In these times of media image overload, this type of work and the corresponding development of images entails a slowing down that is worth giving in to. I see this need among my students – who today find themselves in a predominantly digital environment – when they dedicate themselves to a printmaking process through direct hands-on work. This shows me how important it is to have spaces that enable the development of an individual vocabulary of form through a decelerated encounter with the material as the counterpart in the dialogue that takes place in the process. Such spaces are essential for a learning environment like our university, where individual ways of thinking and acting should be explored as part of artisanal-design techniques such as printmaking. Only by working with what I call ‘material resistance’ does the unplannable happen, which for students can become a point of departure for their own artistic pursuits. The unpredictable requires a response and opens up new paths, which is why artisanal-design work is indispensable in stimulating and making visible educationally relevant experiences in creative courses of study.
My research project is also dedicated to this topic and looks at artistic work carried out by hand. My goal is to initiate and research aesthetic experiential processes in the creative approach to artistic practices in order to reflect on and further develop didactic-methodical approaches in artistic courses of study. With increasing digitalisation, the performative need to research and understand materials, substances and their world is growing.

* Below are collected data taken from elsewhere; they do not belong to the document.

Lemma after_gates_frame env tag name w :
  let w2 := after_gates env tag name w in
  connection w2 = connection (snd (get_assigned_name_and_tag env tag w)) /\
  month_sheet w2 = month_sheet w /\ daily_sheet w2 = daily_sheet w /\
  last_tap_times w2 = <[name := scan_now env]> (last_tap_times w) /\
  log w2 = log (snd (get_assigned_name_and_tag env tag w)) /\
  raised w2 = raised (snd (get_assigned_name_and_tag env tag w)).
Proof.
  unfold after_gates.
  pose proof (resolver_frame env tag w) as (Hm & Hd & Ht & _).
  simpl. rewrite Hm, Hd, Ht. repeat split.
Qed.

Lemma project_frame env c name status monthly w :
  connection (project env c name status monthly w) = connection w /\
  last_tap_times (project env c name status monthly w) = last_tap_times w /\
  raised (project env c name status monthly w) = raised w.
Proof.
  unfold project, update_daily_sheet_row, update_monthly_sheet_status.
  repeat case_match; simpl; auto.
Qed.

Lemma scan_failure_frame env c tag w :
  clean (connection w) ->
  gates_pass env tag w = None \/ ledger_write_fails env = true ->
  let r := on_tag_scan env c tag w in
  fst r = false /\
  onsite (committed (connection (snd r))) = onsite (committed (connection w)) /\
  onsite (working (connection (snd r))) = onsite (working (connection w)) /\
  clean (connection (snd r)) /\
  month_sheet (snd r) = month_sheet w /\
  daily_sheet (snd r) = daily_sheet w /\
  Forall (fun e => is_sheet_event e = false) (new_events w (snd r)).
Proof.
  intros Hclean Hfail.
  pose proof (resolver_frame env tag w) as (Hm & Hd & Ht & _).
  pose proof (resolver_clean env tag w Hclean) as (Hc1 & Hoc & How & _).
  pose proof (resolver_log env tag w) as (evs & Hlog & Hevs).
  destruct (gates_pass env tag w) as [name|] eqn:Hg.
  - destruct Hfail as [|Hfail]; [discriminate|].
    cbv zeta. rewrite (on_tag_scan_passed _ _ _ _ _ Hg). cbv zeta.
    pose proof (after_gates_frame env tag name w)
      as (Hc2 & Hm2 & Hd2 & _ & Hl2 & _).
    cbv zeta in *.
    destruct (currently_in _) as [id|].
    + rewrite update_onsite_ok, Hfail. simpl.
      assert (Hcl2 : clean (connection (after_gates env tag name w)))
        by (cbv zeta in Hc2; now rewrite Hc2).
      pose proof (update_onsite_failed env (scan_now env)
                    (after_gates env tag name w) id Hcl2 Hfail)
        as (Hc & Hw & Hm' & Hd' & _ & evs' & Hl' & Hevs').
      cbv zeta in *. unfold clean in *.
      rewrite Hc, Hw, Hm', Hd', Hc2, Hm2, Hd2, Hoc.
      repeat split; try congruence.
      rewrite (new_events_app w _ (evs ++ evs')).
      * apply Forall_app; auto.
      * rewrite Hl', Hl2, Hlog. now rewrite app_assoc.
    + rewrite add_onsite_ok, Hfail. simpl.
      assert (Hcl2 : clean (connection (after_gates env tag name w)))
        by (cbv zeta in Hc2; now rewrite Hc2).
      pose proof (add_onsite_failed env (scan_now env)
                    (after_gates env tag name w) tag Hcl2 Hfail)
        as (Hc & Hw & Hm' & Hd' & _ & evs' & Hl' & Hevs').
      cbv zeta in *. unfold clean in *.
      rewrite Hc, Hw, Hm', Hd', Hc2, Hm2, Hd2, Hoc.
      repeat split; try congruence.
      rewrite (new_events_app w _ (evs ++ evs')).
      * apply Forall_app; auto.
      * rewrite Hl', Hl2, Hlog. now rewrite app_assoc.
  - cbv zeta. rewrite (on_tag_scan_rejected _ _ _ _ Hg). simpl.
    repeat split; auto.
    now rewrite (new_events_app _ _ _ Hlog).
Qed.


(** ** C4 *)

Lemma cooldown_is_18_seconds :
  timedelta_minutes COOLDOWN_MINUTES = 18 * US_PER_SECOND.
Proof. reflexivity. Qed.

(** C4.  For a name with a recorded tap, [check_cooldown] rejects exactly
    when the time elapsed since that tap is strictly less than
    [COOLDOWN_MINUTES] (18 seconds); at exactly that much or more it
    passes; a name with no recorded tap always passes. *)
Theorem check_cooldown_spec (now : datetime) (taps : gmap string datetime)
    (user : string) :
  timedelta_minutes COOLDOWN_MINUTES = 18 * US_PER_SECOND /\
  match taps !! user with
  | Some last =>
      (check_cooldown now taps user = false <->
       now - last < timedelta_minutes COOLDOWN_MINUTES) /\
      (timedelta_minutes COOLDOWN_MINUTES <= now - last ->
       check_cooldown now taps user = true)
  | None => check_cooldown now taps user = true
  end.
Proof.
  split; [exact cooldown_is_18_seconds|].
  unfold check_cooldown. destruct (taps !! user) as [last|]; [|reflexivity].
  cbv zeta.
  destruct (Z.ltb_spec (now - last) (timedelta_minutes COOLDOWN_MINUTES)).
  - split; [split; [intros _; assumption | reflexivity] | lia].
  - split; [split; [discriminate | lia] | reflexivity].
Qed.

(** ** C5 *)

Lemma is_signin_allowed_iff t :
  is_signin_allowed t = true <-> SIGNIN_ALLOWED_TIME <= t <= CUTOFF_TIME.
Proof.
  unfold is_signin_allowed. rewrite andb_true_iff, !Z.leb_le. tauto.
Qed.

Lemma gates_pass_window env tag w name :
  gates_pass env tag w = Some name ->
  is_signin_allowed (dt_time (scan_now env)) = true /\
  check_cooldown (cooldown_now env) (last_tap_times w) name = true /\
  resolved_name env tag w = Some name.
Proof.
  unfold gates_pass.
  destruct (resolved_name env tag w) as [n|]; [|discriminate].
  destruct (check_cooldown _ _ n) eqn:Hc; simpl; [|discriminate].
  destruct (is_signin_allowed _); [|discriminate].
  intros [= <-]. auto.
Qed.

(** C5.  The time-window gate passes exactly when
    [SIGNIN_ALLOWED_TIME <= current_time <= CUTOFF_TIME], both ends
    included; a scan whose time of day is outside that interval is
    rejected whatever the ledger holds, and the ledger is left as it was. *)
Theorem time_window_gate env c tag w :
  clean (connection w) ->
  (forall t, is_signin_allowed t = true <->
             SIGNIN_ALLOWED_TIME <= t <= CUTOFF_TIME) /\
  (~ (SIGNIN_ALLOWED_TIME <= dt_time (scan_now env) <= CUTOFF_TIME) ->
   fst (on_tag_scan env c tag w) = false /\
   onsite (committed (connection (snd (on_tag_scan env c tag w))))
   = onsite (committed (connection w)) /\
   onsite (working (connection (snd (on_tag_scan env c tag w))))
   = onsite (working (connection w))).
Proof.
  intros Hclean. split; [apply is_signin_allowed_iff|].
  intros Hout.
  assert (Hg : gates_pass env tag w = None).
  { destruct (gates_pass env tag w) as [n|] eqn:Hg; [|reflexivity].
    apply gates_pass_window in Hg as (Ha & _).
    apply is_signin_allowed_iff in Ha. contradiction. }
  pose proof (scan_failure_frame env c tag w Hclean
                (or_introl Hg)) as (H1 & H2 & H3 & _).
  auto.
Qed.

(** ** C6 *)

Lemma scan_registry env c tag w :
  last_tap_times (snd (on_tag_scan env c tag w)) =
  match gates_pass env tag w with
  | Some name => <[name := scan_now env]> (last_tap_times w)
  | None => last_tap_times w
  end.
Proof.
  destruct (gates_pass env tag w) as [name|] eqn:Hg.
  - rewrite (on_tag_scan_passed _ _ _ _ _ Hg). cbv zeta.
    pose proof (after_gates_frame env tag name w) as (_ & _ & _ & Ht & _).
    cbv zeta in Ht.
    destruct (ledger_write_fails env) eqn:Hf.
    + destruct (currently_in _) as [id|].
      * rewrite update_onsite_ok, Hf. simpl.
        now rewrite update_onsite_registry.
      * rewrite add_onsite_ok, Hf. simpl.
        now rewrite add_onsite_registry.
    + destruct (currently_in _) as [id|].
      * rewrite update_onsite_ok, Hf. simpl.
        pose proof (update_onsite_done env (scan_now env)
                      (after_gates env tag name w) id Hf)
          as (_ & _ & _ & Ht' & _). cbv zeta in Ht'.
        pose proof (project_frame env c name "OUT" 0
                      (snd (update_onsite_record_in_db env id (scan_now env)
                              (after_gates env tag name w)))) as (_ & Hp & _).
        congruence.
      * rewrite add_onsite_ok, Hf. simpl.
        pose proof (add_onsite_done env (scan_now env)
                      (after_gates env tag name w) tag Hf)
          as (_ & _ & _ & Ht' & _). cbv zeta in Ht'.
        pose proof (project_frame env c name "IN" 1
                      (snd (add_onsite_record_to_db env tag (scan_now env)
                              (after_gates env tag name w)))) as (_ & Hp & _).
        congruence.
  - rewrite (on_tag_scan_rejected _ _ _ _ Hg). simpl.
    apply (resolver_frame env tag w).
Qed.

(** C6, as the code has it.  The registry entry of a name is set to the
    scan's own clock reading exactly when identity resolution, the cooldown
    and the time window all let the scan through, before the ledger write
    and whatever its outcome; a scan that a gate rejects leaves the
    registry as it was. *)
Theorem registry_updated_when_gates_pass env c tag w :
  last_tap_times (snd (on_tag_scan env c tag w)) =
  match gates_pass env tag w with
  | Some name => <[name := scan_now env]> (last_tap_times w)
  | None => last_tap_times w
  end.
Proof. exact (scan_registry env c tag w). Qed.

(** C6, as stated, fails: the 07:00 scan of T1 passes the gates, its
    [INSERT INTO onsite] raises, [on_tag_scan] returns [False], and the
    registry has gained the entry of Alice all the same. *)
Lemma registry_changed_by_failed_write :
  let r := on_tag_scan (Sample.failing_scan_at 7 0) Sample.caches "T1"
             Sample.world in
  ledger_write_fails (Sample.failing_scan_at 7 0) = true /\
  fst r = false /\
  last_tap_times Sample.world !! "Alice" = None /\
  last_tap_times (snd r) !! "Alice" = Some (Sample.at_time 7 0).
Proof. vm_compute. repeat split; reflexivity. Qed.

(** ** C10 *)

Lemma scan_keeps_committed_sign env c tag w :
  clean (connection w) ->
  sign (committed (connection (snd (on_tag_scan env c tag w)))) =
  sign (committed (connection (snd (get_assigned_name_and_tag env tag w)))).
Proof.
  intros Hclean.
  pose proof (resolver_clean env tag w Hclean) as (Hc1 & _).
  destruct (gates_pass env tag w) as [name|] eqn:Hg.
  - rewrite (on_tag_scan_passed _ _ _ _ _ Hg). cbv zeta.
    pose proof (after_gates_frame env tag name w) as (Hc2 & _). cbv zeta in Hc2.
    assert (Hcl2 : clean (connection (after_gates env tag name w)))
      by now rewrite Hc2.
    unfold clean in Hc1.
    destruct (ledger_write_fails env) eqn:Hf.
    + destruct (currently_in _) as [id|].
      * rewrite update_onsite_ok, Hf. simpl.
        pose proof (update_onsite_failed env (scan_now env)
                      (after_gates env tag name w) id Hcl2 Hf) as (Hc & _).
        cbv zeta in Hc. congruence.
      * rewrite add_onsite_ok, Hf. simpl.
        pose proof (add_onsite_failed env (scan_now env)
                      (after_gates env tag name w) tag Hcl2 Hf) as (Hc & _).
        cbv zeta in Hc. congruence.
    + destruct (currently_in _) as [id|].
      * rewrite update_onsite_ok, Hf. simpl.
        pose proof (update_onsite_done env (scan_now env)
                      (after_gates env tag name w) id Hf) as (Hc & _).
        cbv zeta in Hc.
        pose proof (project_frame env c name "OUT" 0
                      (snd (update_onsite_record_in_db env id (scan_now env)
                              (after_gates env tag name w)))) as (Hp & _).
        rewrite Hp, Hc, Hc2. simpl. now rewrite Hc1.
      * rewrite add_onsite_ok, Hf. simpl.
        pose proof (add_onsite_done env (scan_now env)
                      (after_gates env tag name w) tag Hf) as (Hc & _).
        cbv zeta in Hc.
        pose proof (project_frame env c name "IN" 1
                      (snd (add_onsite_record_to_db env tag (scan_now env)
                              (after_gates env tag name w)))) as (Hp & _).
        rewrite Hp, Hc, Hc2. simpl. now rewrite Hc1.
  - now rewrite (on_tag_scan_rejected _ _ _ _ Hg).
Qed.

Have follow-up projects developed out of your stay, and are you planning to host guests from Mexico in Hamburg?
Three concrete follow-up projects are already being prepared and three others are being planned. And then there’s another dream: I’ve been invited to give a workshop on lithography in Querétaro in January/February next year. There are plans for an exhibit of my printmaking work at the Secretario de Cultura in February 2021. The Goethe Institute would like to hold an exhibit of my work and an artist’s talk in Mexico City, and a subsequent travelling exhibition across Latin America in cooperation with the Goethe Institute is being talked about. An intercultural artists’ book with artists (students and graduates) from Hamburg and Mexico is being planned for 2021, as well as corresponding exchange visits of students and instructors.
The sharing of knowledge that takes place as part of these projects flows directly into the teaching. The practice of printmaking brings together communication on the subject and the international network. I want to bring this network to life for students and instructors through research trips and joint projects. Despite the coronavirus, my long-term vision is to visit Mexico with students.
Marc Götting: Thank you very much for the interview and your time. We wish you all the best and hope your projects can take shape soon and that on-campus work incorporating your newly gained experiences and techniques can start up again.